# Taliaferro County hunt lease - one slot open



## It's Me (Aug 15, 2016)

Location: Taliaferro County 

We have one slot open for upcoming season. It's is truly a beautiful property w/hardwoods, pines, cut over, creeks and river bottoms. The property is surrounded by thousands of acres of other hunt leases. It hunts a lot bigger than the 260 acres that it is. Campsite for tent or trailer camping, no electricity, bring your own water. It is very nice and we have a shed too.


Lots of deer, turkey, some hogs, small game, a few wood ducks and a few yotes too.


Dues are $600.00 We'll have max 7 members total on the lease. Only interested in courteous hunters and those that keep things legal. 


The lease is just south of I-20 off of Exit 148 (I-20)

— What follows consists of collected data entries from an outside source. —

Definition NewRepairer (dbname : bytes) (o : DbOptions) : Repairer := MkRepairer dbname o NewVersionEdit [] [] [] [] 1.

Definition set_edit (r : Repairer) (e : VersionEdit) : Repairer :=
  MkRepairer (rr_dbname r) (rr_options r) e (manifests_ r) (table_numbers_ r) (logs_ r) (tables_ r) (rr_next_file_number_ r).
Definition push_manifest (r : Repairer) (name : bytes) : Repairer :=
  MkRepairer (rr_dbname r) (rr_options r) (edit_ r) (manifests_ r ++ [name]) (table_numbers_ r) (logs_ r) (tables_ r) (rr_next_file_number_ r).
Definition push_table_number (r : Repairer) (n : Z) : Repairer :=
  MkRepairer (rr_dbname r) (rr_options r) (edit_ r) (manifests_ r) (table_numbers_ r ++ [n]) (logs_ r) (tables_ r) (rr_next_file_number_ r).
Definition push_log (r : Repairer) (n : Z) : Repairer :=
  MkRepairer (rr_dbname r) (rr_options r) (edit_ r) (manifests_ r) (table_numbers_ r) (logs_ r ++ [n]) (tables_ r) (rr_next_file_number_ r).
Definition push_table (r : Repairer) (t : TableInfo) : Repairer :=
  MkRepairer (rr_dbname r) (rr_options r) (edit_ r) (manifests_ r) (table_numbers_ r) (logs_ r) (tables_ r ++ [t]) (rr_next_file_number_ r).
Definition set_next_number (r : Repairer) (n : Z) : Repairer :=
  MkRepairer (rr_dbname r) (rr_options r) (edit_ r) (manifests_ r) (table_numbers_ r) (logs_ r) (tables_ r) n.

Record RepairWorld (FS T : Type) := MkRepairWorld { rw_fs : FS; rw_tables : T; rw_repairer : Repairer }.
Arguments MkRepairWorld {FS T}.
Arguments rw_fs {FS T}.
Arguments rw_tables {FS T}.
Arguments rw_repairer {FS T}.

Definition RProg (FS T A : Type) : Type := RepairWorld FS T -> res (A * RepairWorld FS T).

Definition r_ret {FS T A} (a : A) : RProg FS T A := fun w => Ok (a, w).
Definition r_bind {FS T A B} (m : RProg FS T A) (k : A -> RProg FS T B) : RProg FS T B :=
  fun w => let? r := m w in k r.1 r.2.

Notation "'let@' x := m 'in' k" := (r_bind m (fun x => k))
  (at level 10, x binder, m at level 100, k at level 200).

Definition r_lift {FS T A} (r : res A) : RProg FS T A := fun w => let? a := r in Ok (a, w).
Definition r_get {FS T A} (f : Repairer -> A) : RProg FS T A := fun w => Ok (f (rw_repairer w), w).
Definition r_set {FS T} (f : Repairer -> Repairer) : RProg FS T () :=
  fun w => Ok (tt, MkRepairWorld (rw_fs w) (rw_tables w) (f (rw_repairer w))).
Definition r_fs {FS T A} (f : FS -> FS * A) : RProg FS T A :=
  fun w => let r := f (rw_fs w) in Ok (r.2, MkRepairWorld r.1 (rw_tables w) (rw_repairer w)).
Definition r_fs_res {FS T A} (f : FS -> res (FS * A)) : RProg FS T A :=
  fun w => let? r := f (rw_fs w) in Ok (r.2, MkRepairWorld r.1 (rw_tables w) (rw_repairer w)).
Definition r_tables {FS T A} (f : FS * T -> res (FS * T * A)) : RProg FS T A :=
  fun w => let? r := f (rw_fs w, rw_tables w) in Ok (r.2, MkRepairWorld r.1.1 r.1.2 (rw_repairer w)).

Feel free to pm me questions. This place is super nice, so don't miss out and get on board for this coming season.


----------



## 1975shovelhead (Aug 18, 2016)

I'm interested. Do you still have openings? If so what are the rules?


----------



## 1975shovelhead (Aug 20, 2016)

It's Me said:


> Location: Taliaferro County
> 
> We have one slot open for upcoming season. It's is truly a beautiful property w/hardwoods, pines, cut over, creeks and river bottoms. The property is surrounded by thousands of acres of other hunt leases. It hunts a lot bigger than the 260 acres that it is. Campsite for tent or trailer camping, no electricity, bring your own water. It is very nice and we have a shed too.
> 
> ...



do you still have any openings?


----------



## DanJWill (Aug 25, 2016)

Interested. Opening? Lost my lease Norwood(Warren) due to estate settlement. Hunt alone. Have camper/utv. dwillingham@panaramainc.com


----------